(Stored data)
● ● ● ● ● ● ●
(** [d] occurs in [s]. *)
Definition substringOf (d s : string) : Prop := exists pre post, s = pre ++ d ++ post.

(** What every record [normalizeDomain] returns satisfies. *)
Definition dottedLowerTrimmed (d : string) : Prop :=
  includes "." d = true /\ toLowerCase d = d /\ trim d = d.

(** The [raw] of the record a row normalises to. *)
Definition rawOf (row : json) : json :=
  match row with
  | JStr text => JObj [("value", JStr text)]
  | _ => asRecord (Some row)
  end.

(** A row no record is made of: null, a boolean, a number, a string
    without a dot, an object or array none of whose values is a string. *)
Definition hopeless (row : json) : Prop :=
  match row with
  | JNull | JBool _ | JNum _ => True
  | JStr text => includes "." text = false
  | _ => Forall (fun v => forall s, v <> JStr s) (values row)
  end.

(** Sample rows. *)
Definition countersRow : json := JObj [("id", JNum 7); ("tags", JArr [JStr "a.com"])].
Definition noteRow : json := JObj [("id", JNum 7); ("note", JStr "visit Shop.Example.com today")].

(** A text of decimal digits only. *)
Fixpoint allDigits (s : string) : bool :=
  match s with
  | EmptyString => true
  | String c r => isDigit c && allDigits r
  end.

(** A record [normalizeDomain] made of some row. *)
Definition normalized (item : MarketplaceDomain) : Prop :=
  exists row, normalizeDomain row = Some item.

(** A row of [soinda_domains] as the engine writes it under the key [k]:
    keyed by its own domain, a dotted text in lower case without white
    space at its ends, with the text after the last dot as tld and 0 or 1
    as availability. *)
Definition storedRow (k : string) (r : Db.row) : Prop :=
  Db.domain r = k /\ dottedLowerTrimmed k /\ Db.tld r = lastLabel k
  /\ (Db.available r = None \/ Db.available r = Some 0%Z \/ Db.available r = Some 1%Z).

Definition wellStored (table : gmap string Db.row) : Prop := map_Forall storedRow table.

Section RunStart.
Context `{Host}.

(** The page a run starts at. *)
Definition startPage (force : bool) (w : world) : Z :=
  if force then 1%Z else Z.max 1 (metaInteger "sync_cursor_page" "1" w).

End RunStart.

(** Every batch among the events holds records [normalizeDomain] made. *)
Definition normalizedBatches (evs : list event) : Prop :=
  Forall (fun b : list MarketplaceDomain * string => Forall normalized b.1) (upserts evs).

Section Engine.
Context `{Host}.

(** The worlds the operations of the store lead to from an empty table. *)
Inductive reachable : world -> Prop :=
| reachable_empty w : domains w = ∅ -> reachable w
| reachable_sync force bypassSchedule w :
    reachable w -> reachable (syncSoindaDomains force bypassSchedule w).2
| reachable_reset w : reachable w -> reachable (resetSoindaCatalog w)
| reachable_analytics options w : reachable w -> reachable (querySoindaAnalytics options w).2.

(** The handler of POST /api/domains/sync:
    [if (body.reset) resetSoindaCatalog();
     await syncSoindaDomains(Boolean(body.force), true)]. *)
Definition postSync (reset force : bool) (w : world) : syncResult * world :=
  syncSoindaDomains force true (if reset then resetSoindaCatalog w else w).
(** * Command loading: release-track resolution and the common-data loader

    A shallow embedding of [googlecloudsdk/calliope/command_loading.py]:
    - [_ExtractReleaseTrackImplementation], the release-track resolver;
    - [_ImplementationsFromModule], the inspection of a native module;
    - [CreateYamlLoader] and the [Loader] class it builds, with its
      [!COMMON] include and its [_COMMON_] merge.

    Python exceptions are values of [exception]; a function that may raise
    returns a [result]. *)

From Stdlib Require Import ZArith Lia Ascii.
From stdpp Require Import base option list gmap sets strings pretty.

Local Open Scope string_scope.
Local Open Scope list_scope.

#[local] Set Warnings "-clear-no-such-hyp".

(** ** Exceptions and results *)

(** The three exception classes of the file, with the text of their message,
    and the exceptions of the Python runtime and of the YAML engine that the
    loader lets through.  [CommandLoadFailure] keeps of its root exception
    the text, [str(root_exception)].  [SystemExit] and [KeyboardInterrupt]
    are the two that do not derive from [Exception]. *)
Inductive exception :=
  | CommandLoadFailure (command : string) (root_exception : string)
  | LayoutException (msg : string)
  | ReleaseTrackNotImplementedException (msg : string)
  | AttributeError (msg : string)
  | TypeError (msg : string)
  | IOError (msg : string)
  | YAMLError (msg : string)
  | ValueError (msg : string)
  | ImportError (msg : string)
  | SystemExit (code : string)
  | KeyboardInterrupt.

(** [isinstance(e, Exception)]: what [except Exception] catches. *)
Definition is_Exception (e : exception) : bool :=
  match e with
  | SystemExit _ | KeyboardInterrupt => false
  | _ => true
  end.

(** [str(e)]: the message of the exception; [CommandLoadFailure] builds
    its message in [__init__], lines 33-35. *)
Definition exception_str (e : exception) : string :=
  match e with
  | CommandLoadFailure command root_exception =>
      "Problem loading " +:+ command +:+ ": " +:+ root_exception +:+ "."
  | LayoutException msg | ReleaseTrackNotImplementedException msg
  | AttributeError msg | TypeError msg | IOError msg | YAMLError msg
  | ValueError msg | ImportError msg => msg
  | SystemExit code => code
  | KeyboardInterrupt => ""
  end.

Inductive result (A : Type) :=
  | Ok (a : A)
  | Raise (e : exception).
Arguments Ok {A} a.
Arguments Raise {A} e.

Definition is_LayoutException {A} (r : result A) : bool :=
  match r with Raise (LayoutException _) => true | _ => false end.

Definition is_Ok {A} (r : result A) : bool :=
  match r with Ok _ => true | Raise _ => false end.

(** [', '.join(l)] *)
Definition join (sep : string) (l : list string) : string :=
  match l with
  | [] => ""
  | x :: l' => foldl (λ acc y, acc +:+ sep +:+ y) x l'
  end.

(** A computation that raises exceptions and records, in order, the calls
    it makes to the outside: [(calls, result)]. *)
Definition W (E A : Type) : Type := (list E * result A)%type.

Definition ret {E A} (a : A) : W E A := ([], Ok a).
Definition raise {E A} (e : exception) : W E A := ([], Raise e).
Definition lift {E A} (r : result A) : W E A := ([], r).
Definition bind {E A B} (m : W E A) (f : A → W E B) : W E B :=
  match m with
  | (calls, Ok a) => let '(calls', r) := f a in (calls ++ calls', r)
  | (calls, Raise e) => (calls, Raise e)
  end.

Arguments ret : simpl never.
Arguments raise : simpl never.
Arguments lift : simpl never.
Arguments bind : simpl never.

Notation "'do' x <- m ; k" := (bind m (λ x, k))
  (at level 10, x name, m at level 100, k at level 200,
   format "'[v' 'do'  x  <-  m ; '/' k ']'").

(** ** The release-track resolver *)

Section resolver.
(** [base.ReleaseTrack] is declared outside this file: a type with
    equality and hashing (the tracks are put in sets), an [id], and a
    [str()] conversion. *)
Context `{Countable ReleaseTrack}.
Variable track_id : ReleaseTrack → string.
Variable track_str : ReleaseTrack → string.

(** The order in which the interpreter iterates over a set of tracks.
    Python leaves it unspecified (it follows the hashes of the elements
    and the history of the set), so it is a parameter: the resolver is
    defined for every order, and only what is said of the tracks that a
    message lists assumes that the iteration visits the elements of the
    set.  A call of the resolver iterates over one set at most, the
    duplicates it raises on. *)
Variable set_iter : gset ReleaseTrack → list ReleaseTrack.

(** The producer of an implementation: a Python callable, passed around
    and never called by the resolver. *)
Context {Impl : Type}.

(** An implementation: [(func, valid_tracks)].  [valid_tracks] is a set;
    [ValidReleaseTracks()] may also return [None], which every test of
    the resolver ([not valid_tracks]) treats as the empty set. *)
Local Abbreviation implementation := (Impl * gset ReleaseTrack)%type.

Definition not_implemented_msg (expected_track : ReleaseTrack)
    (impl_file : string) : string :=
  "No implementation for release track [" +:+ track_id expected_track
    +:+ "] for element: [" +:+ impl_file +:+ "]".

Definition undeclared_msg (impl_file : string) : string :=
  "Multiple implementations defined for element: [" +:+ impl_file
    +:+ "]. Each must explicitly declare valid release tracks.".

(** [', '.join([str(d) for d in duplicates])]: the duplicates are joined
    in the iteration order of the set. *)
Definition duplicates_msg (duplicates : gset ReleaseTrack)
    (impl_file : string) : string :=
  "Multiple definitions for release tracks ["
    +:+ join ", " (track_str <$> set_iter duplicates)
    +:+ "] for element: [" +:+ impl_file +:+ "]".

(** The [for impl, valid_tracks in implementations] loop, lines 459-472,
    with [implemented_release_tracks] as accumulator. *)
Fixpoint check_conflicts (impl_file : string)
    (implemented_release_tracks : gset ReleaseTrack)
    (implementations : list implementation) : result unit :=
  match implementations with
  | [] => Ok tt
  | (_, valid_tracks) :: rest =>
      if bool_decide (valid_tracks = ∅) then
        Raise (LayoutException (undeclared_msg impl_file))
      else
        let duplicates := implemented_release_tracks ∩ valid_tracks in
        if bool_decide (duplicates = ∅) then
          check_conflicts impl_file
            (implemented_release_tracks ∪ valid_tracks) rest
        else
          Raise (LayoutException (duplicates_msg duplicates impl_file))
  end.

Definition _ExtractReleaseTrackImplementation (impl_file : string)
    (expected_track : ReleaseTrack)
    (implementations : list implementation) : result Impl :=
  match implementations with
  | [(impl, valid_tracks)] =>
      if bool_decide (valid_tracks = ∅)
         || bool_decide (expected_track ∈ valid_tracks)
      then Ok impl
      else Raise (ReleaseTrackNotImplementedException
                    (not_implemented_msg expected_track impl_file))
  | _ =>
      match check_conflicts impl_file ∅ implementations with
      | Raise e => Raise e
      | Ok _ =>
          let valid_commands_or_groups :=
            (filter (λ c : implementation, expected_track ∈ c.2)
                    implementations).*1 in
          match valid_commands_or_groups with
          | [impl] => Ok impl
          | _ => Raise (ReleaseTrackNotImplementedException
                          (not_implemented_msg expected_track impl_file))
          end
      end
  end.

(** The number of candidates that claim a track. *)
Definition claims (t : ReleaseTrack) (implementations : list implementation)
    : nat :=
  length (filter (λ c : implementation, t ∈ c.2) implementations).

(** The track sets of a list are pairwise disjoint. *)
Definition pairwise_disjoint (implementations : list implementation)
    : Prop :=
  ∀ i j ci cj, i ≠ j →
    implementations !! i = Some ci → implementations !! j = Some cj →
    ci.2 ## cj.2.

End resolver.

(** ** Inspection of a native module *)

Section module_inspection.
Context `{Countable ReleaseTrack}.

(** What the loader reads of a class found in a module: its name, whether
    it is a subclass of [base.Command], of [base.Group], and what its
    [ValidReleaseTracks()] returns. *)
Record pyclass := {
  __name__ : string;
  issubclass_Command : bool;
  issubclass_Group : bool;
  ValidReleaseTracks : gset ReleaseTrack;
}.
● ● ● ● ● ● ●
Task objective: Count the lines in the entries where the string "iteration" appears, and report only the number.

Output of the exercise: 2